Instructions for the task ▸
For each line of the listing below that contains the string "RoutingBlob", copy the line.

Available data ▸
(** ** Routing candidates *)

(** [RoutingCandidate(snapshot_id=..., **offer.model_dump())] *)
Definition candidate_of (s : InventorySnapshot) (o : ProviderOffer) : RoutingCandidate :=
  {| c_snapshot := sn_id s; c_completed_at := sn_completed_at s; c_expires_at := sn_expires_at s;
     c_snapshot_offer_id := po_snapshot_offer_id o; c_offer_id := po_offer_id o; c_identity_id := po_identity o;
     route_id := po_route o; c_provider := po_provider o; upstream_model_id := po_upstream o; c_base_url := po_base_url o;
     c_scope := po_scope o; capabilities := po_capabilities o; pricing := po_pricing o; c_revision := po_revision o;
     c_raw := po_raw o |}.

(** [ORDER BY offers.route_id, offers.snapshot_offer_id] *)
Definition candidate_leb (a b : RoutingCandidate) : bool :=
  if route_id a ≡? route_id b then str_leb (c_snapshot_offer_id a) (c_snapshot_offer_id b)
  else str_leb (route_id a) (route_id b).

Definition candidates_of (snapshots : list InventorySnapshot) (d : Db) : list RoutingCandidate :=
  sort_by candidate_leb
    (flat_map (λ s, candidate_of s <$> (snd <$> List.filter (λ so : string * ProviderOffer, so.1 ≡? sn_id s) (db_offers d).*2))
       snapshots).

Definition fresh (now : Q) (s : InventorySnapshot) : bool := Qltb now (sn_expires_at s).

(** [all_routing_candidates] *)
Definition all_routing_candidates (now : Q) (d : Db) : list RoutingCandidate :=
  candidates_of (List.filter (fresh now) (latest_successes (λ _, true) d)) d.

--

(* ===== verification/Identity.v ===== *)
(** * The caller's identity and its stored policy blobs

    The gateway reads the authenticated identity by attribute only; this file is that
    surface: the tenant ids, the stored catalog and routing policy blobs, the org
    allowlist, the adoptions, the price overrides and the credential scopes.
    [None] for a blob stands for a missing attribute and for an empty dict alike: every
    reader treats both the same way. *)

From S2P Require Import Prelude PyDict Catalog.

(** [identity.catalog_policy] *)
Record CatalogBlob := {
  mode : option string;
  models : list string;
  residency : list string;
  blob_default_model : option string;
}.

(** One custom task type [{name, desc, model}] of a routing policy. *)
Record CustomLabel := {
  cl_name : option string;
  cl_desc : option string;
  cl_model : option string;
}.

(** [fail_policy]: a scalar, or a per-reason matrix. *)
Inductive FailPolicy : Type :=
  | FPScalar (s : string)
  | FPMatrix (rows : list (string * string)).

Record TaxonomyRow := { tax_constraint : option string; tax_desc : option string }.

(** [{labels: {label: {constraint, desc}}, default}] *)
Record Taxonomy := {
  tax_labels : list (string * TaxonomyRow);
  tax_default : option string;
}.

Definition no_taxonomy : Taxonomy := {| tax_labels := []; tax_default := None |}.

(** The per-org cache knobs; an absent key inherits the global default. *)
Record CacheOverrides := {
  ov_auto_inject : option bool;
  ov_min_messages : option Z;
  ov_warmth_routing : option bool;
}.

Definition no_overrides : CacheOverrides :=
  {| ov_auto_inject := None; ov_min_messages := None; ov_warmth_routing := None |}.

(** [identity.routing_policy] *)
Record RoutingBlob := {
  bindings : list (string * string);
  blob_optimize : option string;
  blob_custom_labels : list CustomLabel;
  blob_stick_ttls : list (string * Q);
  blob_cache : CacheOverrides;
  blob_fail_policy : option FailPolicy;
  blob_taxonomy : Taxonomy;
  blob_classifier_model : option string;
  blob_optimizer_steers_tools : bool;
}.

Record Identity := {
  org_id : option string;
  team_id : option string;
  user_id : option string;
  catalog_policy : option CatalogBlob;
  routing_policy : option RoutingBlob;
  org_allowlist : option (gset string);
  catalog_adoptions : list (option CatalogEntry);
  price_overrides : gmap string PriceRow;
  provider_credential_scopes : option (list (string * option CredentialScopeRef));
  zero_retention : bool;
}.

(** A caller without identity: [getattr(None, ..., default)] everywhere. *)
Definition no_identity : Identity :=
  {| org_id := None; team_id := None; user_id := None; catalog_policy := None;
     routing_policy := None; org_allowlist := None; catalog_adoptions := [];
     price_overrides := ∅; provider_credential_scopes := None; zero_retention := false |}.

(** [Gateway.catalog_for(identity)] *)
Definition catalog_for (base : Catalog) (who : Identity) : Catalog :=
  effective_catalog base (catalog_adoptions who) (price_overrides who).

Answer to this exercise ▸
Record RoutingBlob := {
  routing_policy : option RoutingBlob;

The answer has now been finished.